Lord Henry adoptó por unos instantes un aire serio. -Es perfectamente intolerable -dijo, finalmente- la manera en que la gente va por ahí diciendo, a espaldas de uno, cosas que son absoluta y completamente ciertas. -¿Verdad que es incorregible? -exclamó Dorian, inclinándose hacia adelante en el asiento.

– Eso espero -dijo, riendo, la anfitriona-. Pero si todos ustedes adoran a madame de Ferroll de esa manera tan ridícula, tendré que volver a casarme para estar a la moda.

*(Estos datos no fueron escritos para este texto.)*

(** One iteration keeps the invariant and appends the heading to the
    document order of the forest. *)
Lemma stands_for_step (b : Builder) (item : FlatHeading) (forest : list HeadingNode) :
  store_ok b ->
  stands_for (heap b) (tree b) (stack b) forest ->
  exists forest',
    stands_for (heap (build_step b item)) (tree (build_step b item))
               (stack (build_step b item)) forest'
    /\ flatten_forest forest' = flatten_forest forest ++ [item].
Proof.
  intros Hok Hst. pose proof (ok_stack b Hok) as Hstack.
  destruct (build_step_spec b item Hstack) as (Est & Etree & Elen & Enew & Eold).
  apply (stands_for_pop_while _ (heap b) (getHeadingLevel (tag item))) in Hst.
  destruct Hst as (frames & roots & Hrefs & Hnd & Hchain & ->).
  set (n := length (heap b)) in *.
  set (fn := {| f_ref := n; f_obs := item; f_closed := [] |}).
  assert (Hattach : attach b item = f_ref <$> head frames).
  { unfold attach.
    destruct (pop_while _ _ _) as [|e st], frames as [|f below];
      try discriminate Hrefs; [reflexivity|].
    cbn in Hrefs |- *. now injection Hrefs as -> _. }
  pose proof (open_chain_refs _ _ _ _ _ _ Hchain) as Hin.
  assert (Hfresh : n ∉ f_ref <$> frames).
  { intros (f & E & Hf)%list_elem_of_fmap. rewrite Forall_forall in Hin.
    destruct (Hin f Hf) as [p Hp]. apply lookup_lt_Some in Hp. lia. }
  assert (Hfr : forall c t, frozen (f_ref <$> frames) (heap b) c t ->
                  frozen (n :: (f_ref <$> frames)) (heap (build_step b item)) c t).
  { apply frozen_transfer. intros c p Hl Hp. split.
    - intros [->|Hc]%elem_of_cons; [|contradiction].
      apply lookup_lt_Some in Hp. lia.
    - rewrite (Eold _ _ Hp). destruct (decide _) as [D|_]; [|reflexivity].
      exfalso. apply Hl. rewrite Hattach in D.
      destruct frames as [|f below]; [discriminate D|].
      cbn in D. injection D as <-. now left. }
  exists (close_all (fn :: frames) [] roots). split.
  - exists (fn :: frames), roots. rewrite Est. cbn [fmap list_fmap se_node f_ref fn].
    split; [now rewrite Hrefs|]. split; [now apply NoDup_cons|].
    split; [|reflexivity].
    change (list_fmap Frame nat f_ref frames) with (f_ref <$> frames).
    cbn [open_chain f_ref f_obs f_closed fn]. split.
    { exists (new_node item), []. repeat split; [assumption| |constructor].
      unfold new_node, hn_obs. cbn. apply obs_eta. }
    rewrite Etree, Hattach.
    destruct frames as [|g below]; cbn [open_chain head fmap option_fmap option_map].
    + destruct Hchain as (rrefs & E & FR). cbn [option_list] in *.
      rewrite app_nil_r in E. exists rrefs. split; [now rewrite E|].
      eapply Forall2_impl; [exact FR|exact Hfr].
    + cbn [open_chain] in Hchain.
      destruct Hchain as [(p & crefs & Hp & Ho & F & Hc) Hbelow].
      cbn [fmap list_fmap] in Hnd. apply NoDup_cons in Hnd as [Hg Hnd].
      split.
      * exists (push_child n p), crefs. rewrite (Eold _ _ Hp), Hattach.
        cbn [head fmap option_fmap option_map].
        destruct (decide _) as [_|D]; [|now destruct D].
        repeat split; [assumption| |].
        -- eapply Forall2_impl; [exact F|exact Hfr].
        -- cbn [push_child hn_children option_list] in *.
           now rewrite Hc, app_nil_r.
      * rewrite app_nil_r. revert Hbelow. apply open_chain_transfer; [exact Hfr|].
        apply Forall_forall. intros f Hf.
        apply Forall_cons in Hin as [_ Hin]. rewrite Forall_forall in Hin.
        destruct (Hin f Hf) as [q Hq]. rewrite (Eold _ _ Hq), Hattach, Hq.
        cbn [head fmap option_fmap option_map].
        destruct (decide _) as [[= D]|_]; [|reflexivity].
        exfalso. apply Hg. rewrite D. apply list_elem_of_fmap. now exists f.
  - rewrite !flatten_close_all. cbn [spine_flat fn f_obs f_closed].
    unfold flatten_forest. cbn [flat_map app]. now rewrite !app_nil_r, app_assoc.
Qed.

Lemma stands_for_run_from (l : list FlatHeading) (b : Builder) (forest : list HeadingNode) :
  store_ok b ->
  stands_for (heap b) (tree b) (stack b) forest ->
  exists forest',
    stands_for (heap (fold_left build_step l b)) (tree (fold_left build_step l b))
               (stack (fold_left build_step l b)) forest'
    /\ flatten_forest forest' = flatten_forest forest ++ l.
Proof.
  revert b forest. induction l as [|item l IH]; intros b forest Hok Hst; cbn [fold_left].
  - exists forest. now rewrite app_nil_r.
  - destruct (stands_for_step b item forest Hok Hst) as (forest1 & Hst1 & E1).
    destruct (IH _ forest1 (store_ok_step _ item Hok) Hst1) as (forest' & Hst' & E').
    exists forest'. split; [assumption|]. now rewrite E', E1, <- app_assoc.
Qed.

(** A frozen object is read from the store as its tree. *)
Lemma frozen_reify (live : list nat) (heap : list HeapNode) c t :
  frozen live heap c t -> forall f t', reify f heap c = Some t' -> t' = t.
Proof.
  revert c t. apply (frozen_children_ind live heap
    (fun c t => forall f t', reify f heap c = Some t' -> t' = t)).
  intros c p ts _ Hp _ IH f t' Hr.
  apply reify_unfold in Hr as (f' & p' & cs & -> & Hp' & Hcs & ->).
  assert (p' = p) as -> by congruence. f_equal.
  clear Hp Hp'. revert cs Hcs.
  induction IH as [|x y xs ys Hxy _ IHxs]; intros cs Hcs.
  - now inversion Hcs.
  - inversion Hcs as [|x' z xs' zs Hxz Hrest]; subst. f_equal.
    + exact (Hxy _ _ Hxz).
    + exact (IHxs _ Hrest).
Qed.

(** X19.  Read in document order, the forest is the list it was built from: each
    heading is the observation of exactly one node, a node comes before the
    nodes below it, and a tree before the trees to its right. *)
Theorem buildHeadingTree_document_order (flatList : list FlatHeading) :
  exists forest,
    buildHeadingTree flatList = Some forest
    /\ flatten_forest forest = flatList.
Proof.
  destruct (buildHeadingTree_total flatList) as [forest Hf].
  exists forest. split; [assumption|].
  pose proof (buildHeadingTree_Forall2 flatList forest Hf) as F.
  assert (Hinit : stands_for (heap build_init) (tree build_init) (stack build_init) []).
  { exists [], []. cbn. repeat split; [constructor|]. exists []. split; [reflexivity|constructor]. }
  destruct (stands_for_run_from flatList build_init [] store_ok_init Hinit)
    as (forest' & Hst & E).
  fold (build_run flatList) in Hst. cbn in E. rewrite <- E. f_equal. clear E Hf Hinit.
  apply (stands_for_pop_while _ [] None) in Hst.
  assert (Hall : forall st, stands_for (heap (build_run flatList)) (tree (build_run flatList)) st forest' ->
                 stands_for (heap (build_run flatList)) (tree (build_run flatList)) [] forest').
  { induction st as [|e st IH]; [trivial|]. intros H. eapply IH, stands_for_pop, H. }
  apply Hall in Hst. clear Hall.
  destruct Hst as (frames & roots & Hrefs & _ & Hchain & ->).
  destruct frames as [|? ?]; [|discriminate Hrefs].
  cbn [open_chain close_all option_list] in *.
  destruct Hchain as (rrefs & Et & FR). rewrite !app_nil_r in *. subst rrefs.
  revert F FR. generalize (tree (build_run flatList)). intros refs F.
  revert roots. induction F as [|r t refs ts Hr _ IH]; intros roots FR.
  - now inversion FR.
  - inversion FR as [|r' t' refs' ts' Hfz Hrest]; subst. f_equal.
    + exact (frozen_reify _ _ _ _ Hfz _ _ Hr).
    + exact (IH _ Hrest).
Qed.

(** ** The parent of a heading is the nearest shallower heading before it *)

Lemma num_ge_true (a b : option Z) (x y : Z) :
  a = Some x -> b = Some y -> num_ge a b = true -> y <= x.
Proof. intros -> ->. cbn. rewrite Z.geb_leb. intros H%Z.leb_le. exact H. Qed.

Lemma num_ge_false (a b : option Z) (x y : Z) :
  a = Some x -> b = Some y -> num_ge a b = false -> x < y.
Proof. intros -> ->. cbn. rewrite Z.geb_leb. intros H%Z.leb_gt. exact H. Qed.

Lemma level_le_trans t1 t2 t3 : level_le t1 t2 -> level_le t2 t3 -> level_le t1 t3.
Proof.
  intros (l1 & l2 & E1 & E2 & L) (l2' & l3 & E2' & E3 & L').
  exists l1, l3. repeat split; [assumption..|].
  assert (l2 = l2') by congruence. lia.
Qed.

Lemma level_le_refl (h : FlatHeading) : has_level h -> level_le (tag h) (tag h).
Proof. intros [l Hl]. exists l, l. repeat split; [assumption..|lia]. Qed.

Lemma lookup_has_level (l : list FlatHeading) i h :
  Forall has_level l -> l !! i = Some h -> has_level h.
Proof.
  intros Hl Hi. rewrite Forall_forall in Hl. eapply Hl, list_elem_of_lookup_2, Hi.
Qed.

Lemma run_length (l : list FlatHeading) : length (heap (build_run l)) = length l.
Proof. rewrite <- (obs_run l) at 2. now rewrite length_fmap. Qed.

Lemma entry_level_run (l : list FlatHeading) e h :
  l !! se_node e = Some h ->
  entry_level (heap (build_run l)) e = getHeadingLevel (tag h).
Proof.
  intros H. pose proof (obs_run l) as E.
  apply (f_equal (fun x => x !! se_node e)) in E. rewrite list_lookup_fmap, H in E.
  unfold entry_level.
  destruct (heap (build_run l) !! se_node e) as [p|]; [|discriminate E].
  cbn in E. injection E as <-. reflexivity.
Qed.

Lemma sorted_below_head (top : StackEntry) (rest : list StackEntry) e :
  StronglySorted (fun e e' => (se_node e' < se_node e)%nat) (top :: rest) ->
  e ∈ top :: rest -> (se_node e <= se_node top)%nat.
Proof.
  intros [_ Hall]%StronglySorted_inv [->|He]%elem_of_cons; [lia|].
  rewrite Forall_forall in Hall. specialize (Hall e He). cbn in Hall. lia.
Qed.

– Nunca volverá usted a casarse, lady Narborough -intervino lord Henry-. Era usted demasiado feliz. Cuando una mujer vuelve a casarse es porque detestaba a su primer marido. Cuando un hombre vuelve a casarse es porque adoraba a su primera mujer. Las mujeres prueban suerte. Los hombres arriesgan la suya.

– Narborough no era perfecto -exclamó la anciana señora.

– Si lo hubiera sido, no lo hubiera usted amado, mi querida señora -fue la respuesta de lord Henry-. Las mujeres nos aman por nuestros defectos. Si tenemos los suficientes nos lo perdonan todo, incluida la inteligencia. Mucho me temo que después de esto nunca volverá usted a invitarme a cenar, lady Narborough, pero es completamente cierto.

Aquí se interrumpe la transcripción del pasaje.